L'ancien diplomate en chef du Kosovo Petrit Selimi a déclaré que le véritable défi du Kosovo en matière d'adhésion au Conseil de l'Europe reste la position des dirigeants de la France et de l'Allemagne, étant donné la pression de ces deux pays sur le gouvernement du Kosovo pour qu'il soit nécessaire de prendre rapidement des mesures [...]
L'ancien diplomate en chef du Kosovo, Petrit Selimi, a déclaré que le véritable défi du Kosovo en matière d'adhésion au Conseil de l'Europe demeure la position des dirigeants de la France et de l'Allemagne, étant donné la pression exercée par ces deux pays sur le gouvernement du Kosovo pour qu'il prenne rapidement des mesures en vue de créer une association comme condition préalable à l'adhésion au KiE.
Selon Selimi, le Monténégro et la Macédoine du Nord ne constituent pas un défi pour le Kosovo en ce qui concerne les possibilités d'adhésion à cette organisation malgré les pressions exercées par Belgrade vers les États voisins.

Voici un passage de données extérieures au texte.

(** The workers of one pool share one reservation: a reservation is open
    exactly while some worker holds it, and two held reservations are the
    same, however holds, closes, drains and the events inside the
    reservations interleave. *)
Theorem one_open_reservation_per_pool evs :
  let s := shared_run newShared evs in
  (forall i c, sh_connections s !! i = Some c -> (closed c = false <-> holdersOf s i <> [])) /\
  (forall i j, holdersOf s i <> [] -> holdersOf s j <> [] -> i = j).
Proof.
  intros s. pose proof (shared_run_ok evs) as Hs. fold s in Hs. split; [apply (sk_open _ Hs)|].
  intros i j Hi Hj. apply (sk_entry _ Hs) in Hi, Hj. congruence.
Qed.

“Le Monténégro ou la Macédoine du Nord n'est pas le défi du KiE du Kosovo. Tous deux soutiennent le Kosovo, malgré les changements électoraux et les influences de Belgrade. Le défi récent, et peut-être le seul pour le Kosovo, reste la position de Paris et de Berlin. Nous sommes témoins chaque mois et chaque jour que le gouvernement du Kosovo n'a aucune confiance en ces deux alliés en termes de normalisation et de dialogue. La coalition au pouvoir au Kosovo contrôle le gouvernement, le Parlement et la présidence, et il n'y a aucune excuse pour des échecs aussi extrêmes et préjudiciables, en communication avec Quint”, Il a dit dans une réponse au national.